(Saved data entries)
(* ===== verification/RingEnd.v ===== *)
(** * The eager ring, end to end

    Two endpoints joined by a ring and the network between them: the sender
    runs [rds_ring_send], the receiver the rounds of [rds_ring_poll_peer],
    and the network carries out the RDMA requests the code hands to the
    socket, in any order, each in ascending address order with the
    generation word last.  Every step of this system is a step of the
    protocol of [RingLink]. *)

From S2P Require Import Prelude Iov Wire Config Kernel Cq Av MrCache MrCacheInv State Mr MrInv Pending.
From S2P Require Import Ring Msg RingRx RingLink Pres Footprint Frame Inv Rules Safety SafetyRing RingPoll RingSend RingHand.

Lemma field_take o n k bs : (o + n <= k)%nat -> field o n (take k bs) = field o n bs.
Proof. intros H. unfold field. rewrite !take_drop_commute, take_take. by rewrite Nat.min_l by lia. Qed.

Lemma hdr_take bs : rds_hdr_of_bytes (take 40 bs) = rds_hdr_of_bytes bs.
Proof. unfold rds_hdr_of_bytes. by rewrite !field_take by lia. Qed.

Section RingEnd.
Context {K : Type} `{!Kernel K} (N size hs hr : Z).
Implicit Types w : world K.

(** ** The system *)

(** The bytes of slot [i] in the sender's staging area and in the receiver's
    ring, and the receiver's credit word. *)
Definition stage_of w (p : rds_peer) (i : Z) : list Z := mem_read (w_mem w) (pe_tx_stage p + i * size) size.
Definition ring_of w (q : rds_peer) (i : Z) : list Z := mem_read (w_mem w) (pe_rx_ring q + i * size) size.
Definition credit_of w (q : rds_peer) : Z := le_dec (mem_read (w_mem w) (pe_credit_tx_addr q) 8).

(** The receiving end of the ring: no receive buffer of the application and
    no credit word lies in the ring. *)
Record rx_peer w (q : rds_peer) : Prop := {
  xp_state : pe_state q = RDS_PEER_READY;
  xp_geo : e_ring_slots (w_ep w) = N /\ e_ring_slot_size (w_ep w) = size;
  xp_ring : forall x, pe_rx_ring q <= x < pe_rx_ring q + N * size -> (x ∉ rx_addrs w) /\ ~ in_cell (w_ep w) x;
  xp_cell : forall x, pe_credit_tx_addr q <= x < pe_credit_tx_addr q + 8 -> x ∉ rx_addrs w }.

(** Both ends, the requests under way with the bytes landed, the credit
    carried by slots of the other direction, and the slots the sender has
    posted so far. *)
Record ringsys := mkSys {
  rs_tx : world K; rs_rx : world K; rs_flight : list (rds_rdma_args * Z); rs_acks : list Z;
  rs_sent : list (list Z) }.

#[export] Instance ringsys_eta : Settable ringsys := fun s =>
  mkSys (rs_tx s) (rs_rx s) (rs_flight s) (rs_acks s) (rs_sent s).

(** What travels in a slot: an eager message, or a descriptor or FIN with
    its header. *)
Definition payload_sane (op : Z) (src : ring_src) : Prop :=
  op = RDS_OP_EAGER \/
  exists bs, src = SrcBytes bs /\ RDS_HDR_SIZE <= Z.of_nat (length bs) /\ ring_msg (rds_hdr_of_bytes bs) /\
    0 <= h_seg_cnt (rds_hdr_of_bytes bs) < 2 ^ 16.

Record send_pre w (p : rds_peer) (src : ring_src) (dest op : Z) : Prop := {
  sp_peer : e_peers (w_ep w) !! hs = Some p;
  sp_dest : chain_find (e_peers (w_ep w)) (bucket (w_ep w) (rds_peer_hash dest)) dest = Some (Some hs);
  sp_src : src_ok src /\ 0 <= op < 2 ^ 8 /\ payload_sane op src;
  sp_count : pe_tx_head p + 1 < 2 ^ 64 }.

(** The last request handed to the socket. *)
Definition last_req w : option rds_rdma_args := last (w_log w) ≫= sn_rdma.

(** Bytes [j] to [j'] of the local buffer [v] of a request land. *)
Definition rdma_land (a : rds_rdma_args) (v : iovec) (q : rds_peer) (j j' : Z) (s : ringsys) : world K :=
  (rs_rx s) <| w_mem ::= fun m => mem_write m (pe_rx_ring q + ra_remote_addr a + j)
                                   (mem_read (w_mem (rs_tx s)) (iov_base v + j) (j' - j)) |>.

(** What the rest of an endpoint may do to its end of the ring: nothing. *)
Definition tx_part (p : rds_peer) :=
  (pe_state p, pe_rem_slots p, pe_rem_slot_size p, pe_tx_head p, pe_tx_tail p, pe_tx_stage p, pe_credit_cell p).
Definition tx_frame w w' : Prop :=
  exists p p', e_peers (w_ep w) !! hs = Some p /\ e_peers (w_ep w') !! hs = Some p' /\ tx_part p' = tx_part p /\
    tx_geo (w_ep w') = tx_geo (w_ep w) /\
    (forall x, pe_tx_stage p <= x < pe_tx_stage p + N * size \/ pe_credit_cell p <= x < pe_credit_cell p + 8 -> w_mem w' x = w_mem w x).
Definition rx_frame w w' : Prop :=
  exists q q', e_peers (w_ep w) !! hr = Some q /\ e_peers (w_ep w') !! hr = Some q' /\
    (static q', pe_rx_head q') = (static q, pe_rx_head q) /\ rx_peer w' q' /\
    (forall x, pe_rx_ring q <= x < pe_rx_ring q + N * size \/ pe_credit_tx_addr q <= x < pe_credit_tx_addr q + 8 -> w_mem w' x = w_mem w x).

Inductive sys_step : ringsys -> ringsys -> Prop :=
| sys_refused s p src dest tag data context flags tagged gen op r tx' :
    send_pre (rs_tx s) p src dest op -> r <> 0 ->
    rds_ring_send src dest tag data context flags tagged gen op (rs_tx s) = Some (r, tx') ->
    sys_step s (s <| rs_tx := tx' |>)
| sys_send s p src dest tag data context flags tagged gen op tx' a v :
    send_pre (rs_tx s) p src dest op ->
    rds_ring_send src dest tag data context flags tagged gen op (rs_tx s) = Some (0, tx') ->
    last_req tx' = Some a -> ra_local a = [v] ->
    sys_step s (s <| rs_tx := tx' |> <| rs_flight ::= cons (a, 0) |>
                  <| rs_sent ::= fun l => l ++ [mem_read (w_mem tx') (iov_base v) (iov_len v)] |>)
| sys_land s q f1 a j f2 v j' :
    e_peers (w_ep (rs_rx s)) !! hr = Some q -> rs_flight s = f1 ++ (a, j) :: f2 -> ra_local a = [v] ->
    j <= j' <= iov_len v - RDS_RING_GEN_SIZE ->
    sys_step s (s <| rs_rx := rdma_land a v q j j' s |> <| rs_flight := f1 ++ (a, j') :: f2 |>)
| sys_arrive s q f1 a j f2 v :
    e_peers (w_ep (rs_rx s)) !! hr = Some q -> rs_flight s = f1 ++ (a, j) :: f2 -> ra_local a = [v] ->
    sys_step s (s <| rs_rx := rdma_land a v q j (iov_len v) s |> <| rs_flight := f1 ++ f2 |>)
| sys_poll s q rx' :
    e_peers (w_ep (rs_rx s)) !! hr = Some q ->
    let slotp := slot_addr (w_ep (rs_rx s)) q (u32 (pe_rx_head q mod e_ring_slots (w_ep (rs_rx s)))) in
    gen_at (w_ep (rs_rx s)) (w_mem (rs_rx s)) q (pe_rx_head q) = ring_want (e_ring_slots (w_ep (rs_rx s))) (pe_rx_head q) ->
    poll_slot hr q slotp (e_ring_slots (w_ep (rs_rx s))) (rs_rx s) = Some (tt, rx') ->
    sys_step s (s <| rs_rx := rx' |>)
| sys_credit s rx' :
    rds_ring_return_credit hr (rs_rx s) = Some (tt, rx') -> sys_step s (s <| rs_rx := rx' |>)
| sys_credit_land s p q :
    e_peers (w_ep (rs_tx s)) !! hs = Some p -> e_peers (w_ep (rs_rx s)) !! hr = Some q ->
    sys_step s (s <| rs_tx ::= fun w => w <| w_mem ::= fun m =>
      mem_write m (pe_credit_cell p) (mem_read (w_mem (rs_rx s)) (pe_credit_tx_addr q) 8) |> |>)
| sys_piggyback s q :
    e_peers (w_ep (rs_rx s)) !! hr = Some q -> sys_step s (s <| rs_acks ::= cons (pe_rx_head q) |>)
| sys_absorb s v :
    v ∈ rs_acks s ->
    sys_step s (s <| rs_tx ::= fun w => w <| w_ep ::= fun e => e <| e_peers ::=
      alter (fun p => if v >? pe_tx_tail p then p <| pe_tx_tail := v |> else p) hs |> |> |>)
| sys_tx s tx' : tx_frame (rs_tx s) tx' -> sys_step s (s <| rs_tx := tx' |>)
| sys_rx s rx' : rx_frame (rs_rx s) rx' -> sys_step s (s <| rs_rx := rx' |>).

(** Two endpoints that have just connected. *)
Record sys_init (s : ringsys) : Prop := {
  si_tx : exists p, e_peers (w_ep (rs_tx s)) !! hs = Some p /\ tx_peer N size (rs_tx s) p /\
    pe_tx_head p = 0 /\ pe_tx_tail p = 0 /\ cell_of (rs_tx s) p = 0;
  si_rx : exists q, e_peers (w_ep (rs_rx s)) !! hr = Some q /\ rx_peer (rs_rx s) q /\ pe_rx_head q = 0 /\
    credit_of (rs_rx s) q = 0 /\ forall i, 0 <= i < N -> ring_of (rs_rx s) q i = replicate (Z.to_nat size) 0;
  si_net : rs_flight s = [] /\ rs_acks s = [] /\ rs_sent s = [] }.

(** A run of the system: the states after each of its steps. *)
Fixpoint run (s : ringsys) (tr : list ringsys) : Prop :=
  match tr with
  | [] => True
  | s1 :: tr' => sys_step s s1 /\ run s1 tr'
  end.

Fixpoint run_end (s : ringsys) (tr : list ringsys) : ringsys :=
  match tr with
  | [] => s
  | s1 :: tr' => run_end s1 tr'
  end.

(** The slots the receiver hands to its inbound handler over a run: at each
    step its read index stays, or one slot is handed over. *)
Inductive hands : ringsys -> list ringsys -> list (list Z) -> Prop :=
| hands_end s : hands s [] []
| hands_none s s1 tr ds :
    pe_rx_head <$> e_peers (w_ep (rs_rx s1)) !! hr = pe_rx_head <$> e_peers (w_ep (rs_rx s)) !! hr ->
    hands s1 tr ds -> hands s (s1 :: tr) ds
| hands_slot s bs s1 tr ds :
    handed hr bs (rs_rx s) (rs_rx s1) -> hands s1 tr ds -> hands s (s1 :: tr) (bs :: ds).

(** ** The protocol state of a system *)

(** A slot the receiver can handle. *)
Definition slot_bytes_sane (bs : list Z) : Prop :=
  let s := rds_ring_slot_of_bytes (take 32 bs) in
  let hdr := rds_hdr_of_bytes (take 40 (drop 32 bs)) in
  slot_fits size bs /\ (sl_op s = RDS_OP_EAGER \/ sl_len s < RDS_HDR_SIZE \/
  RDS_RING_HDR_SIZE + RDS_HDR_SIZE <= size /\ ring_msg hdr /\ 0 <= h_seg_cnt hdr < 2 ^ 16).

Record rep (s : ringsys) (l : link) (p q : rds_peer) : Prop := {
  rp_tx : e_peers (w_ep (rs_tx s)) !! hs = Some p;
  rp_txp : tx_peer N size (rs_tx s) p;
  rp_rx : e_peers (w_ep (rs_rx s)) !! hr = Some q;
  rp_rxp : rx_peer (rs_rx s) q;
  rp_count : lk_head l = pe_tx_head p /\ lk_tail l = pe_tx_tail p /\ lk_rx_head l = pe_rx_head q;
  rp_credit : lk_cell l = cell_of (rs_tx s) p /\ lk_credit l = credit_of (rs_rx s) q;
  rp_stage : forall i, 0 <= i < N -> lk_stage l i = stage_of (rs_tx s) p i;
  rp_ring : forall i, 0 <= i < N -> lk_ring l i = ring_of (rs_rx s) q i;
  rp_flight : Forall2 (fun a k => slot_req N size p k.1 a.1 /\ a.2 = k.2) (rs_flight s) (lk_flight l);
  rp_hist : lk_acks l = rs_acks s /\ lk_sent l = rs_sent s;
  rp_sane : Forall slot_bytes_sane (rs_sent s);
  rp_bound : pe_tx_head p < 2 ^ 64 }.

**ASSIGNED TASK:** Copy task for the entries above: every line with the string "Fixpoint".

**REPLY:**
Fixpoint run (s : ringsys) (tr : list ringsys) : Prop :=
Fixpoint run_end (s : ringsys) (tr : list ringsys) : ringsys :=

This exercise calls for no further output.